Of course he didn’t know, so he just waited for Gant to continue.
“There’s a meeting of a UN GIFT task force—that’s the United Nations Global Initiative to Fight Human Trafficking. Sorm always comes to town for these—they’re opportunities for him to fete existing customers and to meet potential new ones. Client relations and business development, all without even having to get on a plane. And you know what? I don’t even blame the people he corrupts. They know nothing ever changes, so why fight the system? Why not profit from it, while you can?”
“This is why you don’t just arrest him?”
Gant nodded. “The White House has been trying for years to get the Cambodian government to crack down on Sorm. It’s like running into a brick wall.”
“So you’ve decided to turn to alternative means of law enforcement.”
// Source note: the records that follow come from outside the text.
(* ===== verification/TaskProps.v ===== *)
(** The durable-task properties: the step relation of the task table and what every
    reachable table, claim, completion and reconciliation satisfies. *)

From stdpp Require Import prelude gmap strings list fin_maps.
From Stdlib Require Import ZArith QArith Lia Qminmax.
From S2P Require Import Prelude Tasks TaskSpec.
Local Open Scope Z_scope.

(** * The step relation *)

Section steps.
Context {D : Type}.
Implicit Types s : TaskStore D.

(** One committed (or rolled back) transaction of the task service, its workers and
    its reconciler; [step_domain] is any other code's transaction. *)
Inductive tstep s : TaskStore D → Prop :=
  | step_create id name type version payload timeout dedupe now :
      tstep s (create (build_task_data id name type version payload timeout dedupe now) s).2
  | step_create_in_session id name type version payload timeout dedupe now :
      tstep s (create_in_session
                 (build_task_data id name type version payload timeout dedupe now) s).2
  | step_fail_pending id error h now : tstep s (fail_pending id error h now s).2
  | step_request_cancel id h now : tstep s (request_cancel id h now s).2
  | step_claim id w lease now :
      tstep s (claim id w lease (Some (Z.of_nat DURABLE_TASK_MAX_RUNNING)) now s).2
  | step_renew id w lease now : tstep s (renew_lease id w lease now s).2
  | step_checkpoint id w op now now2 : tstep s (run_owned_transaction id w op now now2 s).2
  | step_update id w data now : tstep s (update_owned id w data now s).2
  | step_finish id w st msg res err bf bc now now2 :
      tstep s (finish_owned id w st msg res err bf bc now now2 s).2
  | step_release id w err h now now2 :
      tstep s (release_interrupted_owner id w err h now now2 s).2
  | step_reconcile locked h now : tstep s (reconcile_expired_leases locked h now s).2
  | step_prune keep : tstep s (prune_terminal keep s).2
  | step_delete id : tstep s (delete_task id s).2
  | step_domain d : tstep s (s <| TS.domain := d |>).

Inductive treachable : TaskStore D → Prop :=
  | treach_init d : treachable (TS.mk ∅ d)
  | treach_step s s' : treachable s → tstep s s' → treachable s'.

Definition within_capacity s : Prop := (running_count s ≤ DURABLE_TASK_MAX_RUNNING)%nat.

Lemma empty_ok : tasks_ok ∅.
Proof. split; intros *; rewrite ?lookup_empty; discriminate. Qed.

(** [claim] under a limit never passes it. *)
Lemma claim_capacity id w lease limit now s : tasks_ok (TS.tasks s) →
  let s' := (claim id w lease (Some limit) now s).2 in
  step_ok s s' ∧ (Z.of_nat (running_count s') ≤ Z.max limit (Z.of_nat (running_count s))).
Proof.
  intros Ok. cbn zeta.
  assert (Same : step_ok s s ∧ Z.of_nat (running_count s) ≤ Z.max limit (Z.of_nat (running_count s))).
  { split; [by apply step_ok_refl|lia]. }
  unfold claim, atomic, lock_task. destruct (blank w); [done|].
  destruct (lease <=? 0); [done|]. destruct (limit <=? 0); [done|].
  unfold mbind, M_bind, gets, mret, M_ret.
  destruct (Z.leb_spec limit (Z.of_nat (running_count s))); [done|].
  destruct (claim_locked_ok id w lease now s Ok) as [St C].
  destruct (claim_locked id w lease now s) as [[a|e] s']; [|done].
  split; [done|]. cbn [snd] in *. lia.
Qed.

Lemma tstep_ok s s' : tasks_ok (TS.tasks s) → tstep s s' →
  tasks_ok (TS.tasks s') ∧ tasks_evolve (TS.tasks s) (TS.tasks s')
  ∧ (running_count s' ≤ Nat.max DURABLE_TASK_MAX_RUNNING (running_count s))%nat.
Proof.
  intros Ok Hs.
  assert (Q : ∀ s', quiet_step s s' → tasks_ok (TS.tasks s')
    ∧ tasks_evolve (TS.tasks s) (TS.tasks s')
    ∧ (running_count s' ≤ Nat.max DURABLE_TASK_MAX_RUNNING (running_count s))%nat).
  { intros x Qx. pose proof (quiet_count _ _ Qx). destruct Qx as [[? ?] _].
    split; [done|]. split; [by apply all_evolve_weaken|lia]. }
  assert (P : ∀ s', prunes (TS.tasks s) (TS.tasks s') → tasks_ok (TS.tasks s')
    ∧ tasks_evolve (TS.tasks s) (TS.tasks s')
    ∧ (running_count s' ≤ Nat.max DURABLE_TASK_MAX_RUNNING (running_count s))%nat).
  { intros x Px. destruct (prunes_ok _ _ Ok Px) as (? & ? & N%none_starts_count).
    split; [done|]. split; [done|]. unfold running_count, count_tasks in *. fold running. lia. }
  destruct Hs.
  5: { destruct (claim_capacity id w lease (Z.of_nat DURABLE_TASK_MAX_RUNNING) now s Ok)
         as [[? ?] C].
       split; [done|]. split; [by apply all_evolve_weaken|lia]. }
  - apply Q, create_or_get_safe; [apply build_task_data_ok|done|done].
  - apply Q, create_in_session_safe; [apply build_task_data_ok|done|done].
  - by apply Q, fail_pending_safe.
  - by apply Q, request_cancel_safe.
  - by apply Q, renew_lease_safe.
  - by apply Q, run_owned_transaction_safe.
  - by apply Q, update_owned_safe.
  - by apply Q, finish_owned_safe.
  - by apply Q, release_interrupted_owner_safe.
  - by apply Q, reconcile_safe.
  - by apply P, prune_terminal_prunes.
  - apply P. unfold delete_task, lock_task. unfold mbind, M_bind, gets, mret, M_ret.
    destruct (TS.tasks s !! id); [by apply delete_terminal_prunes|apply prunes_refl].
  - by apply Q, step_ok_refl.
Qed.

Lemma treachable_ok s : treachable s → tasks_ok (TS.tasks s) ∧ within_capacity s.
Proof.
  unfold within_capacity. induction 1 as [d|s s' _ [Ok C] St].
  - split; [apply empty_ok|]. vm_compute. lia.
  - destruct (tstep_ok s s' Ok St) as (Ok' & _ & C'). split; [done|lia].
Qed.

(** The row a claim writes. *)
Definition claimed (w : string) (lease now : Z) (r : TaskRecord) : TaskRecord :=
  r <| Tk.status := TRunning |> <| Tk.worker_id := Some w |> <| Tk.heartbeat_at := Some now |>
    <| Tk.lease_expires_at := Some (now + seconds lease) |> <| Tk.attempt_count ::= Z.succ |>
    <| Tk.started_at := Some (or_else (Tk.started_at r) now) |>
    <| Tk.updated_at := Some now |> <| Tk.message := "任务开始执行" |>.

Lemma claim_inv id w lease limit now s r s' :
  claim id w lease (Some limit) now s = (Ret (Some r, true), s') →
  0 < lease ∧ ∃ r0, TS.tasks s !! id = Some r0 ∧ Tk.status r0 = TPending
    ∧ r = claimed w lease now r0 ∧ s' = s <| TS.tasks ::= <[Tk.id r := r]> |>.
Proof.
  unfold claim, atomic, lock_task. destruct (blank w); [done|].
  destruct (Z.leb_spec lease 0); [done|]. destruct (limit <=? 0); [done|].
  unfold mbind, M_bind, gets, mret, M_ret. destruct (_ <=? _); [done|].
  unfold claim_locked, lock_task, put_task, mbind, M_bind, gets, mret, M_ret, modify.
  destruct (TS.tasks s !! id) as [r0|]; [|done].
  destruct (bool_decide_reflect (Tk.status r0 = TPending)); [|done]. cbn [negb].
  destruct (Tk.cancel_requested r0); [done|].
  intros [= <- <-]. split; [done|]. by exists r0.
Qed.

Lemma claim_refused id w lease limit now s r :
  blank w = false → 0 < lease → 0 < limit →
  TS.tasks s !! id = Some r → Tk.status r ≠ TPending →
  claim id w lease (Some limit) now s = (Ret (Some r, false), s).
Proof.
  intros Hw Hl Hm Hr Hs. unfold claim, atomic, lock_task. rewrite Hw.
  destruct (Z.leb_spec lease 0); [lia|]. destruct (Z.leb_spec limit 0); [lia|].
  unfold mbind, M_bind, gets, mret, M_ret. destruct (_ <=? _); [by rewrite Hr|].
  unfold claim_locked, lock_task, mbind, M_bind, gets, mret, M_ret. rewrite Hr.
  by rewrite bool_decide_eq_false_2.
Qed.

Lemma live_owner_unique r w1 w2 now1 now2 :
  is_live_owner r w1 now1 = true → is_live_owner r w2 now2 = true → w1 = w2.
Proof.
  destruct r as [r|]; [|done]. intros (_ & E1 & _)%live_running (_ & E2 & _)%live_running.
  congruence.
Qed.
End steps.

(** * The properties *)

(** C13: In every reachable task table each row's execution columns fit its status: a
    pending task has never been claimed ([attempt_count = 0], no owner), a running one
    has an owner, a lease and exactly one attempt, and a terminal one has released its
    execution and its dedupe key; a successful task was never cancelled, and no two
    rows share a type and an active dedupe key. *)
Theorem reachable_tasks_ok {D} (s : TaskStore D) : treachable s → tasks_ok (TS.tasks s).
Proof. intros H. by apply treachable_ok. Qed.

(** C14: Claims made under [DURABLE_TASK_MAX_RUNNING] keep the number of running tasks
    within it in every reachable table, whatever else happens in between. *)
Theorem running_within_capacity {D} (s : TaskStore D) : treachable s →
  (length (select (λ r, bool_decide (Tk.status r = TRunning)) (TS.tasks s))
   ≤ DURABLE_TASK_MAX_RUNNING)%nat.
Proof. intros H. by apply treachable_ok. Qed.

(** One transaction moves each task along its life cycle: what was asked for
    (type, payload, handler version, timeout) never changes, a terminal row is never
    written again and only a terminal row is deleted, a cancel request is kept, and
    the start and the attempts of an execution are not undone. *)
Theorem task_step_evolves {D} (s s' : TaskStore D) k r :
  treachable s → tstep s s' → TS.tasks s !! k = Some r →
  match TS.tasks s' !! k with
  | None => task_terminal (Tk.status r) = true
  | Some r' =>
      row_evolves r r' ∧ (task_terminal (Tk.status r) = true → r' = r)
      ∧ (Tk.status r = TRunning → Tk.status r' ≠ TPending)
  end.
Proof.
  intros Hs St Hk. destruct (tstep_ok s s' (proj1 (treachable_ok s Hs)) St) as (_ & Ev & _).
  specialize (Ev k r Hk). destruct (TS.tasks s' !! k) as [r'|]; [|done].
  split; [done|]. split; [apply Ev|]. intros R N.
  destruct (ev_moves _ _ Ev) as [E|[E|[_ E]]]; congruence.
Qed.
“That’s a nice way to put it, and it does seem to be the trend. I’m sure you’ve noticed the military is gradually being repurposed, right? Soldiers being deployed as cops, Military Commissions instead of civilian courts… And it’s no more than bipartisan consensus that the president has the inherent power to order the indefinite imprisonment, even the execution, of terrorist suspects, including American citizens. This isn’t so terribly different, if you think about it. The same principle, just a bit… broader.”
“A bit.”
Gant shrugged. “The public has proven itself comfortable with drone attacks on terrorists. We don’t think the market is quite ready for the acknowledged assassination of human traffickers, too. But Sorm is no less a problem because of that.”
“Pardon me for saying so, but I don’t think this all sounds like a long-term strategy for success.”
“I’m sure it’s not. But if I may utter the unutterable? Long-term success… that’s over. The empire is in its twilight. The goal here isn’t long-term health, it’s just to give the patient a few more comfortable years.” He smiled. “Of course, don’t quote me on that.”